Saved data entries:
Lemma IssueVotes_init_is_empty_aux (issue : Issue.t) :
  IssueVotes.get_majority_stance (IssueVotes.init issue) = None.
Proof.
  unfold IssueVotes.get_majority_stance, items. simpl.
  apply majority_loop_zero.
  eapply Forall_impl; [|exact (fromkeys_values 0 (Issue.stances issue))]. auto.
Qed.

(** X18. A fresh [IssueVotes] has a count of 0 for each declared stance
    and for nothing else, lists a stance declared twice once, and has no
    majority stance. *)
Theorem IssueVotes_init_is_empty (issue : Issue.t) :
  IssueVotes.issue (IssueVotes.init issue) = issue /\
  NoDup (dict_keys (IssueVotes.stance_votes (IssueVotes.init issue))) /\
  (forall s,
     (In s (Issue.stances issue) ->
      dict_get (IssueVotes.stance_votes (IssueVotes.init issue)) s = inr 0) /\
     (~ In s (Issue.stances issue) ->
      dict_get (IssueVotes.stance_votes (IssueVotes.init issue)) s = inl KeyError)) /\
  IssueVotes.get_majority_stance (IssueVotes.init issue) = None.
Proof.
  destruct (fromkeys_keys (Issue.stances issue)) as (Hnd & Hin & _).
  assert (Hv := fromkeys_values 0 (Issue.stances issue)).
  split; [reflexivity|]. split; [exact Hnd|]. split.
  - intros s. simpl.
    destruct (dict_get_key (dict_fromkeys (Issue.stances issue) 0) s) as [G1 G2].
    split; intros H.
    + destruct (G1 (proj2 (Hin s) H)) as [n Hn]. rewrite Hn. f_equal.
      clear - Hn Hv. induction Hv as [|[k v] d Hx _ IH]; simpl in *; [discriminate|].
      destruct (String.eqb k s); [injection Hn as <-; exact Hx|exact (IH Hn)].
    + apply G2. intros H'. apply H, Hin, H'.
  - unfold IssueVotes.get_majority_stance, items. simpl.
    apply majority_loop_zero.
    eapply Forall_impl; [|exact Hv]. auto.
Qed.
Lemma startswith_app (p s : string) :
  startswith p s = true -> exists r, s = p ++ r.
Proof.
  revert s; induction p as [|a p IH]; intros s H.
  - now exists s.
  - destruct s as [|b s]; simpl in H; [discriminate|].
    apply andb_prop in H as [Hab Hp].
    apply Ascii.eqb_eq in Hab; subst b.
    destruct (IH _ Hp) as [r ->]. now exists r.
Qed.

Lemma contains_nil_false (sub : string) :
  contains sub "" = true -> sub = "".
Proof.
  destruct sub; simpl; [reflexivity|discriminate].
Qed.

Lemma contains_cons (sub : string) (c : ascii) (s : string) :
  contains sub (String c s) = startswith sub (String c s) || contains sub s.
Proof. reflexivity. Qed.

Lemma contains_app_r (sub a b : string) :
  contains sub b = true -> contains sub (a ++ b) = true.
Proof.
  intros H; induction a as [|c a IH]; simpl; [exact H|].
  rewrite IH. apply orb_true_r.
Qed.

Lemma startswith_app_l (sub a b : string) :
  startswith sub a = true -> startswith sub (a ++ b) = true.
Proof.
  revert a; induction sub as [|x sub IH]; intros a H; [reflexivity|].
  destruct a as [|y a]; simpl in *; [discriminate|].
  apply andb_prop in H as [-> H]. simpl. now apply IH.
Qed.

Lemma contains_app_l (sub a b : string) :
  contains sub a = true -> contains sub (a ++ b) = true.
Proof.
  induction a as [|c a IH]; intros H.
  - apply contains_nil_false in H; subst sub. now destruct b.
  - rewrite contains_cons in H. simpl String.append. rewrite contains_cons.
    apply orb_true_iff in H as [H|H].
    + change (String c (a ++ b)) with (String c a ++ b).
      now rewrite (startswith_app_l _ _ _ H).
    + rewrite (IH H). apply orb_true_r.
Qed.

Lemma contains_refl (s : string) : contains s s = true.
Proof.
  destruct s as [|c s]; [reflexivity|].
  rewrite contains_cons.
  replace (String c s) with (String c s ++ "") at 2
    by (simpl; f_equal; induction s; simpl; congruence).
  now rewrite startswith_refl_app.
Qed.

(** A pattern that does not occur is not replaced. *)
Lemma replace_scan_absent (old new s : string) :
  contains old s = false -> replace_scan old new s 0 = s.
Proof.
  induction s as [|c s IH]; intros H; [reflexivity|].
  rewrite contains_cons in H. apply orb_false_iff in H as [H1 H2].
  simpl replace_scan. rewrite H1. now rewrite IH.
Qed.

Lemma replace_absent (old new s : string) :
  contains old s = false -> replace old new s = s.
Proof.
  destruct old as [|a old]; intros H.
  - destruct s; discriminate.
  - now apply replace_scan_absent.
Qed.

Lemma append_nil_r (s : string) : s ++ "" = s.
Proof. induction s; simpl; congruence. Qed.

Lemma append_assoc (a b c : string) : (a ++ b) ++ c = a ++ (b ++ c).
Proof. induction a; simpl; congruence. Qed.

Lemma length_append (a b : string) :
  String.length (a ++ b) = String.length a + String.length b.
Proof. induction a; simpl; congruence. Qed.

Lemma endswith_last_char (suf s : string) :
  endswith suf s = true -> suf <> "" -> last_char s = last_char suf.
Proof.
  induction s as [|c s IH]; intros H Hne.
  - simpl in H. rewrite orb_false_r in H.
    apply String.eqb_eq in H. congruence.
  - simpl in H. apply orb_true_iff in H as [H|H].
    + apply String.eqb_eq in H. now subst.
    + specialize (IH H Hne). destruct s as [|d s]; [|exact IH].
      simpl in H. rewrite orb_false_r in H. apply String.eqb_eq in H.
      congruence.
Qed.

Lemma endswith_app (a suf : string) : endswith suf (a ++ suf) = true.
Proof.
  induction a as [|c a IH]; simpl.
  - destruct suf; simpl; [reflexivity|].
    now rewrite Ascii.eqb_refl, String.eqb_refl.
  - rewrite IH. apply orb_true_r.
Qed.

**What needs to be done**
Only those lines of the entries above that run from the line containing "(In s (Issue.stances issue) ->" to the line containing "- intros s. simpl.", both included, should be transcribed exactly.

**Result for this task**
     (In s (Issue.stances issue) ->
      dict_get (IssueVotes.stance_votes (IssueVotes.init issue)) s = inr 0) /\
     (~ In s (Issue.stances issue) ->
      dict_get (IssueVotes.stance_votes (IssueVotes.init issue)) s = inl KeyError)) /\
  IssueVotes.get_majority_stance (IssueVotes.init issue) = None.
Proof.
  destruct (fromkeys_keys (Issue.stances issue)) as (Hnd & Hin & _).
  assert (Hv := fromkeys_values 0 (Issue.stances issue)).
  split; [reflexivity|]. split; [exact Hnd|]. split.
  - intros s. simpl.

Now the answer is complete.